Banten24

Harapan Baru dari Pesisir, Orang Muda Indonesia Bersuara di Forum Iklim Dunia

BISNISBANTEN.COM — Tahun 2025 diprediksi akan menjadi tahun terpanas kedua dalam sejarah umat manusia. Bagi banyak orang, itu hanya statistik semata. Bagi Icheiko Ramadhanty, ancaman tersebut nyata. Ia melihatnya di berbagai desa pesisir negeri ini. Laut naik, cuaca berubah cepat, dan hasil tangkapan ikan oleh nelayan menurun. Banyak keluarga nelayan juga kehilangan pendapatan karena pola melaut tidak lagi bisa diprediksi.

“Contohnya di Ambon. Saya melihat sendiri bagaimana perempuan pesisir di sana harus kehilangan penghasilan dari menjual olahan ikan, karena laut makin tercemar dan hasil tangkapan makin sedikit,” kata Icheiko.

Bulan ini, langkah Icheiko membawanya jauh dari garis pantai menuju forum dunia. Ia terbang ke Brasil untuk menghadiri forum iklim terbesar di dunia, COP30, sebagai satu dari 16 pemimpin muda Selatan Global yang hadir di Belém, hingga 21 November 2025 pekan lalu.

Advertisement

Keterlibatannya di GAWIREA (Girls and Women in Renewable Energy Academy), dalam membantu masyarakat pesisir memahami energi terbarukan dan ketahanan iklim, mengantarnya terpilih oleh Life of Pachamama yang bermarkas di Kolombia.

Icheiko mewakili suara perempuan, masyarakat pesisir, dan orang muda Indonesia dalam mendorong keadilan iklim.
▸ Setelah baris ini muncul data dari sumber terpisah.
Definition REPLACEMENT : string :=
  String (ascii_of_nat 239) (String (ascii_of_nat 191) (String (ascii_of_nat 189) "")).

Fixpoint lossy_fuel (fuel : nat) (s : string) : string :=
  match fuel with
  | O => ""
  | S fuel =>
      match s with
      | "" => ""
      | _ => let '(valid, n) := utf8_step s in
             (if valid then str_take n s else REPLACEMENT) ++s lossy_fuel fuel (str_drop n s)
      end
  end.
(** Each round consumes at least one byte. *)
Definition from_utf8_lossy (s : string) : string := lossy_fuel (S (String.length s)) s.

(** ** Laws *)

Lemma append_cons c a b : String c a ++s b = String c (a ++s b).
Proof. reflexivity. Qed.

Lemma append_assoc a b c : (a ++s b) ++s c = a ++s b ++s c.
Proof. induction a as [|x a IH]; [done|]. rewrite !append_cons. by f_equal. Qed.

Lemma append_nil_r a : a ++s "" = a.
Proof. induction a as [|x a IH]; [done|]. rewrite append_cons. by f_equal. Qed.

Lemma length_append a b : String.length (a ++s b) = (String.length a + String.length b)%nat.
Proof. induction a as [|x a IH]; [done|]. rewrite append_cons. simpl. by f_equal. Qed.

Lemma strip_prefix_Some p s r : strip_prefix p s = Some r <-> s = p ++s r.
Proof.
  revert s. induction p as [|c p IH]; intros s.
  - simpl. change ("" ++s r) with r. split; congruence.
  - rewrite append_cons. destruct s as [|d s]; simpl; [done|].
    destruct (Ascii.eqb_spec c d) as [->|Hne]; [rewrite IH; split; congruence|].
    split; [done|congruence].
Qed.

Lemma starts_with_spec p s : starts_with p s = true <-> exists r, s = p ++s r.
Proof.
  unfold starts_with. rewrite bool_decide_eq_true. unfold is_Some.
  by setoid_rewrite strip_prefix_Some.
Qed.

Lemma append_inj_l a b c : a ++s b = a ++s c -> b = c.
Proof. induction a as [|x a IH]; [done|]. rewrite !append_cons. intros [= H]. auto. Qed.

(** An occurrence that is counted can be exhibited, and [replacen] with limit
    one replaces exactly that occurrence. *)
Lemma replace_skip pat new n p s :
  replace_from pat new n (String.length p) (p ++s s) = replace_from pat new n 0 s.
Proof. induction p as [|c p IH]; [done|]. by rewrite append_cons. Qed.

Lemma replace_zero pat new skip s :
  skip = O -> replace_from pat new (Some O) skip s = s.
Proof.
  revert skip. induction s as [|c s IH]; intros skip ->; simpl; [done|].
  rewrite andb_false_r. by rewrite IH.
Qed.

Lemma count_from_nonneg pat skip s : 0 <= count_from pat skip s.
Proof.
  revert skip. induction s as [|c s IH]; intros [|skip]; simpl; try lia; try apply IH.
  pose proof (IH O). pose proof (IH (String.length pat - 1)%nat).
  destruct (starts_with pat (String c s)); lia.
Qed.

Lemma replacen_first pat new s :
  0 < str_count pat s -> pat <> "" ->
  exists a b, s = a ++s pat ++s b /\ str_replacen pat new 1 s = a ++s new ++s b.
Proof.
  intros Hc Hp. unfold str_replacen, str_count in *. induction s as [|c s IH]; [simpl in Hc; lia|].
  simpl in Hc. destruct (starts_with pat (String c s)) eqn:Hs.
  - pose proof Hs as (b & Hb)%starts_with_spec. exists "", b.
    split; [done|]. simpl. rewrite Hs. simpl.
    destruct pat as [|d pat]; [done|]. rewrite append_cons in Hb. injection Hb as -> ->.
    simpl. rewrite Nat.sub_0_r, replace_skip. by rewrite replace_zero.
  - destruct (IH Hc) as (a & b & -> & Hr). exists (String c a), b.
    rewrite !append_cons. split; [done|]. simpl. rewrite Hs. simpl. by rewrite Hr.
Qed.

Lemma replace_absent pat new n s : str_count pat s = 0 -> replace_from pat new n 0 s = s.
Proof.
  unfold str_count. induction s as [|c s IH]; simpl; [done|].
  pose proof (count_from_nonneg pat (String.length pat - 1) s).
  destruct (starts_with pat (String c s)); [lia|]. intros H'. simpl. by rewrite IH.
Qed.

Lemma starts_with_cons c p d s :
  starts_with (String c p) (String d s) = (c =? d)%char && starts_with p s.
Proof. unfold starts_with. simpl. by destruct (c =? d)%char. Qed.

Lemma starts_with_empty s : starts_with "" s = true.
Proof. done. Qed.

Lemma replace_nl_nl s : str_replace NL NL s = s.
Proof.
  unfold str_replace. induction s as [|c s IH]; [done|]. cbn [replace_from].
  unfold NL at 1. rewrite starts_with_cons, starts_with_empty, andb_true_r.
  destruct (Ascii.eqb_spec nl c) as [<-|Hne]; simpl; [|by rewrite IH].
  unfold NL at 1. rewrite append_cons. change ("" ++s ?x) with x. by rewrite IH.
Qed.

Lemma count_crlf_absent s : contains_byte cr s = false -> str_count (CR ++s NL) s = 0.
Proof.
  unfold str_count. induction s as [|c s IH]; [done|]. cbn [contains_byte count_from].
  intros [Hc Hs]%orb_false_iff. change (CR ++s NL) with (String cr NL).
  rewrite starts_with_cons, Hc. simpl. by apply IH.
Qed.

Lemma str_take_cons n c s : str_take (S n) (String c s) = String c (str_take n s).
Proof. reflexivity. Qed.
Lemma str_take_0 s : str_take 0 s = "".
Proof. by destruct s. Qed.

Lemma str_take_ge n s : (String.length s <= n)%nat -> str_take n s = s.
Proof.
  revert n. induction s as [|c s IH]; intros [|n] H; simpl in H; try done; try lia.
  rewrite str_take_cons. f_equal. apply IH. lia.
Qed.

Lemma str_take_app n a b :
  str_take n (a ++s b) = str_take n a ++s str_take (n - String.length a) b.
Proof.
  revert n. induction a as [|c a IH]; intros n.
  - simpl. rewrite Nat.sub_0_r. by destruct n.
  - rewrite append_cons. destruct n as [|n]; [by rewrite !str_take_0|].
    rewrite !str_take_cons, append_cons. simpl. f_equal. apply IH.
Qed.

Lemma length_str_take n s : String.length (str_take n s) = Nat.min n (String.length s).
Proof.
  revert n. induction s as [|c s IH]; intros [|n]; try done. rewrite str_take_cons. simpl. by rewrite IH.
Qed.

Lemma blen_append a b : blen (a ++s b) = blen a + blen b.
Proof. unfold blen. rewrite length_append. lia. Qed.

Lemma str_concat_app l1 l2 : str_concat (l1 ++ l2) = str_concat l1 ++s str_concat l2.
Proof.
  unfold str_concat. induction l1 as [|x l IH]; [done|]. simpl. by rewrite IH, append_assoc.
Qed.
Sebagai Communications and Community Development Manager di GAWIREA, Icheiko meyakini bahwa solusi iklim harus berakar dari mereka yang paling dekat dengan dampaknya.

“Dalam COP30, saya ingin lebih bersuara dalam menekan negara-negara kaya dan pencemar utama menunaikan tanggung jawabnya, yaitu menghadirkan pendanaan iklim yang memadai, tanpa menambah utang dan tanpa syarat, serta memastikan Loss and Damage Fund benar-benar terisi dan bisa diakses oleh yang membutuhkan,” ujarnya.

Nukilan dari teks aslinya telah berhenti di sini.